Adrenal adenomas and carcinomas causing Cushing's syndrome are relatively large and always detectable by CT scan.
Carcinomas are distinguished by large size, irregular outline and signs of infiltration or metastases.
Bilateral adrenal hyperplasia may be seen in ACTH-dependent causes or in ACTH-independent nodular hyperplasia.


Pituitary MRI.
A pituitary adenoma may be seen but the adenoma is often small and not visible in a significant proportion of cases.
Plasma potassium levels.
Hypokalaemia is common with ectopic ACTH secretion. (All diuretics must be stopped.)
High-dose dexamethasone test
Failure of significant plasma cortisol suppression suggests an ectopic source of ACTH or an adrenal tumour.
Plasma ACTH levels. Low or undetectable ACTH levels (< 10 ng/L) on two or more occasions are a reliable indicator of non-ACTH-dependent disease.
CRH test. An exaggerated ACTH and cortisol response to exogenous CRH suggests pituitary-dependent Cushing's disease, as ectopic sources rarely respond.
Chest X-ray is mandatory to look for a carcinoma of the bronchus or a bronchial carcinoid.
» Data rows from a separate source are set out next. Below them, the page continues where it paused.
(** Setters of the groups of fields that change together. *)
Definition setSections (s r : Section_) (a : App) : App := {|
  section := s; sectionRef := r; focus := focus a; draft := draft a; sessionID := sessionID a;
  notice := notice a; commandOutput := commandOutput a; catalog := catalog a;
  projectPortfolio := projectPortfolio a; manifest := manifest a;
  verificationRuns := verificationRuns a; studioState := studioState a; sessions := sessions a;
  sessionCursor := sessionCursor a; queue := queue a; busy := busy a; followLive := followLive a;
  computerCursor := computerCursor a; inflight := inflight a; exited := exited a |}.
Definition setFocus (f : Focus) (a : App) : App := {|
  section := section a; sectionRef := sectionRef a; focus := f; draft := draft a;
  sessionID := sessionID a; notice := notice a; commandOutput := commandOutput a;
  catalog := catalog a; projectPortfolio := projectPortfolio a; manifest := manifest a;
  verificationRuns := verificationRuns a; studioState := studioState a; sessions := sessions a;
  sessionCursor := sessionCursor a; queue := queue a; busy := busy a; followLive := followLive a;
  computerCursor := computerCursor a; inflight := inflight a; exited := exited a |}.
Definition setDraft (d : jstr) (a : App) : App := {|
  section := section a; sectionRef := sectionRef a; focus := focus a; draft := d;
  sessionID := sessionID a; notice := notice a; commandOutput := commandOutput a;
  catalog := catalog a; projectPortfolio := projectPortfolio a; manifest := manifest a;
  verificationRuns := verificationRuns a; studioState := studioState a; sessions := sessions a;
  sessionCursor := sessionCursor a; queue := queue a; busy := busy a; followLive := followLive a;
  computerCursor := computerCursor a; inflight := inflight a; exited := exited a |}.
Definition setSessionID (s : option json) (a : App) : App := {|
  section := section a; sectionRef := sectionRef a; focus := focus a; draft := draft a;
  sessionID := s; notice := notice a; commandOutput := commandOutput a;
  catalog := catalog a; projectPortfolio := projectPortfolio a; manifest := manifest a;
  verificationRuns := verificationRuns a; studioState := studioState a; sessions := sessions a;
  sessionCursor := sessionCursor a; queue := queue a; busy := busy a; followLive := followLive a;
  computerCursor := computerCursor a; inflight := inflight a; exited := exited a |}.
Definition setText (n o : jstr) (a : App) : App := {|
  section := section a; sectionRef := sectionRef a; focus := focus a; draft := draft a;
  sessionID := sessionID a; notice := n; commandOutput := o;
  catalog := catalog a; projectPortfolio := projectPortfolio a; manifest := manifest a;
  verificationRuns := verificationRuns a; studioState := studioState a; sessions := sessions a;
  sessionCursor := sessionCursor a; queue := queue a; busy := busy a; followLive := followLive a;
  computerCursor := computerCursor a; inflight := inflight a; exited := exited a |}.
Definition setNotice (n : jstr) (a : App) : App := setText n (commandOutput a) a.
Definition setCommandOutput (o : jstr) (a : App) : App := setText (notice a) o a.
Definition setData (c : list CommandDescriptor) (p : json) (m : option json) (rs : list json)
    (s : json) (ss : list json) (a : App) : App := {|
  section := section a; sectionRef := sectionRef a; focus := focus a; draft := draft a;
  sessionID := sessionID a; notice := notice a; commandOutput := commandOutput a;
  catalog := c; projectPortfolio := p; manifest := m; verificationRuns := rs; studioState := s;
  sessions := ss; sessionCursor := sessionCursor a; queue := queue a; busy := busy a;
  followLive := followLive a; computerCursor := computerCursor a; inflight := inflight a;
  exited := exited a |}.
Definition setCatalog c a := setData c (projectPortfolio a) (manifest a) (verificationRuns a) (studioState a) (sessions a) a.
Definition setPortfolio p a := setData (catalog a) p (manifest a) (verificationRuns a) (studioState a) (sessions a) a.
Definition setVerification m rs a := setData (catalog a) (projectPortfolio a) m rs (studioState a) (sessions a) a.
Definition setStudioState s a := setData (catalog a) (projectPortfolio a) (manifest a) (verificationRuns a) s (sessions a) a.
Definition setSessions ss a := setData (catalog a) (projectPortfolio a) (manifest a) (verificationRuns a) (studioState a) ss a.
Definition setCursors (sc : Z) (fl : bool) (cc : Z) (a : App) : App := {|
  section := section a; sectionRef := sectionRef a; focus := focus a; draft := draft a;
  sessionID := sessionID a; notice := notice a; commandOutput := commandOutput a;
  catalog := catalog a; projectPortfolio := projectPortfolio a; manifest := manifest a;
  verificationRuns := verificationRuns a; studioState := studioState a; sessions := sessions a;
  sessionCursor := sc; queue := queue a; busy := busy a; followLive := fl;
  computerCursor := cc; inflight := inflight a; exited := exited a |}.
Definition setSessionCursor sc a := setCursors sc (followLive a) (computerCursor a) a.
Definition setComputer fl cc a := setCursors (sessionCursor a) fl cc a.
Definition setWork (q : list jstr) (b : bool) (ts : list Task) (x : bool) (a : App) : App := {|
  section := section a; sectionRef := sectionRef a; focus := focus a; draft := draft a;
  sessionID := sessionID a; notice := notice a; commandOutput := commandOutput a;
  catalog := catalog a; projectPortfolio := projectPortfolio a; manifest := manifest a;
  verificationRuns := verificationRuns a; studioState := studioState a; sessions := sessions a;
  sessionCursor := sessionCursor a; queue := q; busy := b; followLive := followLive a;
  computerCursor := computerCursor a; inflight := ts; exited := x |}.
Definition setQueue q a := setWork q (busy a) (inflight a) (exited a) a.
Definition setBusy b a := setWork (queue a) b (inflight a) (exited a) a.
Definition setInflight ts a := setWork (queue a) (busy a) ts (exited a) a.
Definition exit a := setWork (queue a) (busy a) (inflight a) true a.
Carcinoid lesions may be very small; if ectopic ACTH is suspected, whole-lung and mediastinal CT scanning should be performed.



Treatment
Untreated Cushing's syndrome has a 50% 5-year mortality.
Death result from hypertension, myocardial infarction, infection and heart failure.
Most patients are treated surgically with medical therapy given for a few weeks prior to operation.
The usual drug is metyrapone, an 11β-hydroxylase blocker, which is given in doses of 750 mg to 4 g daily in three to four divided doses.
Ketoconazole (200 mg three times daily) is also used and is synergistic with metyrapone.
Plasma cortisol should be monitored, aiming to reduce the mean level during the day to 150-300 nmol/L, equivalent to normal production rates.
Aminoglutethimide and trilostane (which reversibly inhibits 3β-hydroxysteroid dehydrogenase) are occasionally used.

Cushing's disease


Trans-sphenoidal surgery with selective removal of the adenoma is the treatment of choice.
Selective adenomectomy nearly always leaves the patient ACTH-deficient immediately postoperatively, and this is a good prognostic sign.
Overall, pituitary surgery results in remission in 75-80% of cases.
External pituitary irradiation alone is slow acting, only effective in 50-60% even after prolonged follow-up and mainly used after failed pituitary surgery.
 Medical therapy to reduce ACTH (e.g. bromocriptine, cyproheptadine) is rarely effective.
Bilateral adrenalectomy is an effective last resort if other measures fail to control the disease.
This can be performed laparoscopically.


Adrenal tumours

Adrenal adenomas are removed via laparoscopy or a loin incision.
Adrenal carcinomas are resected if possible, the tumour bed irradiated and the patient given the adrenolytic drug mitotane.
Cytotoxic chemotherapy may retard disease progression in patients with metastases.

Ectopic ACTH syndrome
Localised tumours causing this syndrome (e.g. bronchial carcinoid) should be removed.
During treatment or palliation of non-resectable malignancies, it is important to reduce the severity of the Cushing's syndrome using medical therapy.